Pavel Sheremet: European bureaucrats such as immoral as Russian


Sous: 31 January the EU imposed sanctions against the Belarusian leadership for the deployment of the country's wave of mass arrests. Simultaneously, the U.S. imposed visa bans and economic sanctions against the "Belneftekhim". In your opinion, what distinguishes these sanctions on those who had been introduced earlier in relation to Belarus? Will have the effect of these sanctions?

Sheremet: The current sanctions in contrast to all previous European action distinguished by the fact that the adopted fast enough, they are accompanied by a rather tough rhetoric and, most likely, will be continued. As to the U.S., they are more consistent, more drastic, it is absolutely clear that European politicians and policy makers in the U.S. have a feeling that the Belarusian the president is no longer running the country as much as it was five years ago. In his hands the fate of Europe in Belarus, because it is through economic sanctions, Europe can dramatically change the situation in the country. And already understand that gratuitous financial aid from Russia will not save the Lukashenko regime in the case of economic sanctions.

Europeans are more cautious than Americans. European bureaucrats in the policy such as immoral as Russian bureaucrats. They are very pragmatic and think only about money. But it is inadequate behavior of the Belarusian authorities, this wave of repression that can not stop, will push Europe towards unity against Lukashenko and to further tough action.

Sous: U.S. Senators John Kerry and Joseph Lieberman in a joint article called on Russia to join the joint targeted sanctions against the United States and European Union representatives of the Belarusian regime. Today, however, the Russian Foreign Ministry called the "counter-productive" decision of the EU and the U.S. to impose new sanctions against Belarus. In a statement, the Russian Foreign Ministry said the sanctions are "politically motivated" and aimed at undermining the "socio-economic stability in the country." On your experience, how Russia will use to its advantage the sanctions against Belarus?

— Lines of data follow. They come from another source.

(** * Concrete runs of the theorems

    The gateway at [localhost] with [strict_runtime], against upstreams that
    give one fixed answer. *)



(** A timeout, a refused connection and a bad URL on [GET /tools]. *)
Lemma discover_tools_no_response_witness :
  fst (@app strict_runtime localhost GET_tools
         (always (Fails (TimeoutException "timed out"))))
  = http_error 504 "Tool Warehouse timeout - service may be unavailable"
  /\
  fst (@app strict_runtime localhost GET_tools
         (always (Fails (RequestError "All connection attempts failed"))))
  = http_error 503
      ("Cannot reach Tool Warehouse at http://localhost:8001: "
       ++ "All connection attempts failed")
  /\
  fst (@app strict_runtime localhost GET_tools
         (always (Fails (Exception "invalid URL"))))
  = http_error 500 "Meta-Layer error: invalid URL".
Proof.
  split; [| split].
  - exact (proj1 (@discover_tools_no_response strict_runtime localhost
                    (always (Fails (TimeoutException "timed out"))))
             "timed out" eq_refl).
  - exact (proj1 (proj2 (@discover_tools_no_response strict_runtime localhost
                    (always (Fails
                       (RequestError "All connection attempts failed")))))
             "All connection attempts failed" eq_refl).
  - exact (proj2 (proj2 (@discover_tools_no_response strict_runtime localhost
                    (always (Fails (Exception "invalid URL")))))
             (Exception "invalid URL") eq_refl eq_refl).
Defined.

Sheremet: Of course, Russia will not impose any sanctions against Belarus, especially when it comes to political sanctions. It is impossible to deny entry to the Russian Belarusian citizens Belarusian officials, because there is no border at all. With regard to economic sanctions, it is difficult to demand something from Russia, even if Europe does not introduce economic restrictions against Lukashenko.

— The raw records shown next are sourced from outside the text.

Lemma addStory_wp w this user title author url sl u l_st l_own data storyObj :
  storyLists w !! this = Some sl →
  users w !! user = Some u →
  arrays w !! StoryList.stories sl = Some l_st →
  arrays w !! User.ownStories u = Some l_own →
  StoryList.stories sl ≠ User.ownStories u →
  server (sent w) (request_addStory u title author url) = Response data →
  data_story data = Some storyObj →
  wp (addStory server this user title author url) w (λ o w',
    o = Resolved (Story.new storyObj) ∧
    stories_of w' this = Some (Story.new storyObj :: l_st) ∧
    ownStories_of w' user = Some (Story.new storyObj :: l_own)).
Proof.
  intros Hsl Hu Hst Hown Hne Hsrv Hstory. unfold addStory.
  apply wp_bind. eapply wp_get_user; [done|].
  apply wp_bind. eapply wp_axios_Response; [done|].
  apply wp_bind. eapply wp_prop_Some; [done|].
  apply wp_bind. eapply wp_get_storyList; [done|].
  apply wp_bind. eapply wp_unshift; [done|].
  apply wp_bind. eapply wp_get_user; [done|].
  apply wp_bind. eapply wp_unshift; [solve_lookup|].
  apply wp_ret.
  unfold stories_of, ownStories_of. simpl. by simplify_map_eq.
Qed.

(** C2, as the code has it.  For a list and a user whose [stories] and
    [ownStories] are two arrays, as they are for every list and user the
    methods build: when [addStory(user, {title, author, url})] completes
    successfully, it returns the Story built from the response; that Story
    is the first entry of the list's stories and of [user.ownStories]; the
    stories are one more than before, the former entries following in
    order. *)
Theorem addStory_prepends w this user title author url sl u l_st l_own data
    storyObj :
  storyLists w !! this = Some sl →
  users w !! user = Some u →
  arrays w !! StoryList.stories sl = Some l_st →
  arrays w !! User.ownStories u = Some l_own →
  StoryList.stories sl ≠ User.ownStories u →
  server (sent w) (request_addStory u title author url) = Response data →
  data_story data = Some storyObj →
  let m := addStory server this user title author url in
  ∃ story st' own',
    story = Story.new storyObj ∧
    outcome m w = Resolved story ∧
    stories_of (after m w) this = Some st' ∧
    ownStories_of (after m w) user = Some own' ∧
    head st' = Some story ∧ head own' = Some story ∧
    length st' = S (length l_st) ∧
    st' = story :: l_st ∧ own' = story :: l_own.
Proof.
  intros Hsl Hu Hst Hown Hne Hsrv Hstory m.
  destruct (addStory_wp w this user title author url sl u l_st l_own data
              storyObj) as (Ho & Hst' & Hown'); try done.
  eexists _, _, _. repeat split; try done.
Qed.

(** [addStory] writes no object: the fields of every User and of every
    StoryList are as before, whatever the outcome. *)
Lemma addStory_objects w this user title author url :
  let w' := after (addStory server this user title author url) w in
  users w' = users w ∧ storyLists w' = storyLists w.
Proof.
  change (wp (addStory server this user title author url) w
            (λ _ w', users w' = users w ∧ storyLists w' = storyLists w)).
  unfold addStory. apply wp_bind.
  apply wp_get_user_any; [intros u Hu|done].
  apply wp_bind, wp_axios_any; [intros data Hdata|done].
  apply wp_bind, wp_prop_any; [intros storyObj Hstory|done].
  apply wp_bind, wp_get_storyList_any; [intros sl Hsl|done].
  apply wp_bind, wp_unshift_any; [intros l_st Hst|done].
  apply wp_bind, wp_get_user_any; [intros u' Hu'|done].
  apply wp_bind, wp_unshift_any; [intros l_own Hown|done].
  done.
Qed.

(** [addStory] writes two arrays at most: the list's stories and the
    user's own stories. *)
Lemma addStory_arrays w this user title author url sl u r :
  storyLists w !! this = Some sl →
  users w !! user = Some u →
  r ≠ StoryList.stories sl → r ≠ User.ownStories u →
  arrays (after (addStory server this user title author url) w) !! r
    = arrays w !! r.
Proof.
  intros Hsl Hu Hr1 Hr2.
  change (wp (addStory server this user title author url) w
            (λ _ w', arrays w' !! r = arrays w !! r)).
  unfold addStory. apply wp_bind.
  eapply wp_get_user; [done|].
  apply wp_bind, wp_axios_any; [intros data Hdata|done].
  apply wp_bind, wp_prop_any; [intros storyObj Hstory|done].
  apply wp_bind. eapply wp_get_storyList; [done|].
  apply wp_bind, wp_unshift_any; [intros l_st Hst|done].
  apply wp_bind. eapply wp_get_user; [done|].
  apply wp_bind, wp_unshift_any; [intros l_own Hown|intros _]; simpl.
  - apply wp_ret. simpl. by simplify_map_eq.
  - by simplify_map_eq.
Qed.

(** When the request fails, [addStory] rejects before it has touched an
    array. *)
Lemma addStory_failure w this user title author url u message :
  users w !! user = Some u →
  server (sent w) (request_addStory u title author url) = Failure message →
  addStory server this user title author url w
    = (Rejected (AxiosError message),
       upd_sent (request_addStory u title author url) w).
Proof.
  intros Hu Hsrv. unfold addStory, mbind, Eff_bind, get_user, axios.
  rewrite Hu. unfold request_addStory in Hsrv. by rewrite Hsrv.
Qed.

End AddStory.

(** The theorem at the sample world: the reply carries the story "sid3". *)
Lemma addStory_prepends_witness :
  let m := addStory Sample.server_ok 1 1 "T" "A" "U" in
  ∃ story st' own',
    story = Story.new Sample.storyObj3 ∧
    outcome m Sample.w0 = Resolved story ∧
    stories_of (after m Sample.w0) 1 = Some st' ∧
    ownStories_of (after m Sample.w0) 1 = Some own' ∧
    head st' = Some story ∧ head own' = Some story ∧
    length st' = 3 ∧
    st' = [story; Sample.s1; Sample.s2] ∧ own' = [story; Sample.s2].
Proof.
  apply (addStory_prepends Sample.server_ok Sample.w0 1 1 "T" "A" "U"
           Sample.feed Sample.bob [Sample.s1; Sample.s2] [Sample.s2]
           (mkData (Some [Sample.storyObj3]) (Some Sample.storyObj3)
              (Some Sample.bobObj) (Js.str "tok")) Sample.storyObj3);
    first [reflexivity | by vm_compute].
Defined.

(** C2 as the specification has it fails for a list and a user that share
    one array, as in [Sample.w_shared], where the list was made from
    [user.ownStories]: [addStory] resolves, the two [unshift] go to that one
    array, and the stories are two more than before, not one. *)
Lemma addStory_shared_array :
  let m := addStory Sample.server_ok 1 1 "T" "A" "U" in
  let story := Story.new Sample.storyObj3 in
  stories_of Sample.w_shared 1 = Some [Sample.s2] ∧
  ownStories_of Sample.w_shared 1 = Some [Sample.s2] ∧
  outcome m Sample.w_shared = Resolved story ∧
  stories_of (after m Sample.w_shared) 1 = Some [story; story; Sample.s2] ∧
  ownStories_of (after m Sample.w_shared) 1
    = Some [story; story; Sample.s2] ∧
  length <$> stories_of (after m Sample.w_shared) 1
    = Some (2 + length [Sample.s2]).
Proof. repeat split. Qed.

(** ** class User: addFavorite, removeFavorite, isFavorite *)

Section Favorites.

Variable server : list Request → Request → Reply.

(** [addFavorite] in one step: the story is pushed, then the request is
    sent, and the method settles as the request does. *)
Lemma addFavorite_run w this story u fav :
  users w !! this = Some u →
  arrays w !! User.favorites u = Some fav →
  addFavorite server this story w
    = (settled (server (sent w) (request_favorite POST u story)),
       upd_sent (request_favorite POST u story)
         (upd_array (User.favorites u) (fav ++ [story]) w)).
Proof.
  intros Hu Hfav.
  unfold addFavorite, _addOrRemoveFavorite, Array.push, Array.read,
    Array.write, get_user, axios, mbind, Eff_bind, mret, Eff_ret.
  rewrite Hu, Hfav. simpl. rewrite Hu. unfold request_favorite.
  by destruct (server _ _).
Qed.

(** [removeFavorite] in one step: [this.favorites] becomes a new array,
    the old one filtered, then the request is sent. *)
Lemma removeFavorite_run w this story u fav :
  users w !! this = Some u →
  arrays w !! User.favorites u = Some fav →
  let r := fresh (dom (arrays w)) in
  let u' := User.mk (User.username u) (User.name u) (User.createdAt u)
              (User.updatedAt u) (User.loginToken u) r (User.ownStories u) in
  removeFavorite server this story w
    = (settled (server (sent w) (request_favorite DELETE u story)),
       upd_sent (request_favorite DELETE u story)
         (upd_user this u'
            (upd_array r
               (List.filter (storyId_differs (Story.storyId story)) fav)
               w))).
Proof.
  intros Hu Hfav r u'.
  unfold removeFavorite, _addOrRemoveFavorite, set_favorites, Array.filter,
    Array.read, Array.alloc, get_user, put_user, axios, mbind, Eff_bind,
    mret, Eff_ret.
  rewrite Hu, Hfav. simpl. rewrite Hu. simpl. rewrite lookup_insert_eq.
  unfold request_favorite. simpl. by destruct (server _ _).
Qed.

But whether Russia will be able to use the current situation to their advantage? Certainly, will seek to do it. But not through the purchase of loyalty Lukashenko, not through huge loans and cheap oil. In Moscow, there is a clear understanding that Lukashenko impossible to deal with what happened to him, too, need to lead a tough dialogue. And so now Russia will pull out some islands feet Lukashenko, but this process is very difficult. There is also a feeling that Lukashenko starts political counterattack. He is clearly working against Putin, because he does not want his return to senior posts in 2012. He is clearly working on the weaker Medvedev and actively playing to the active Russian opposition. The situation is quite complicated, but interesting.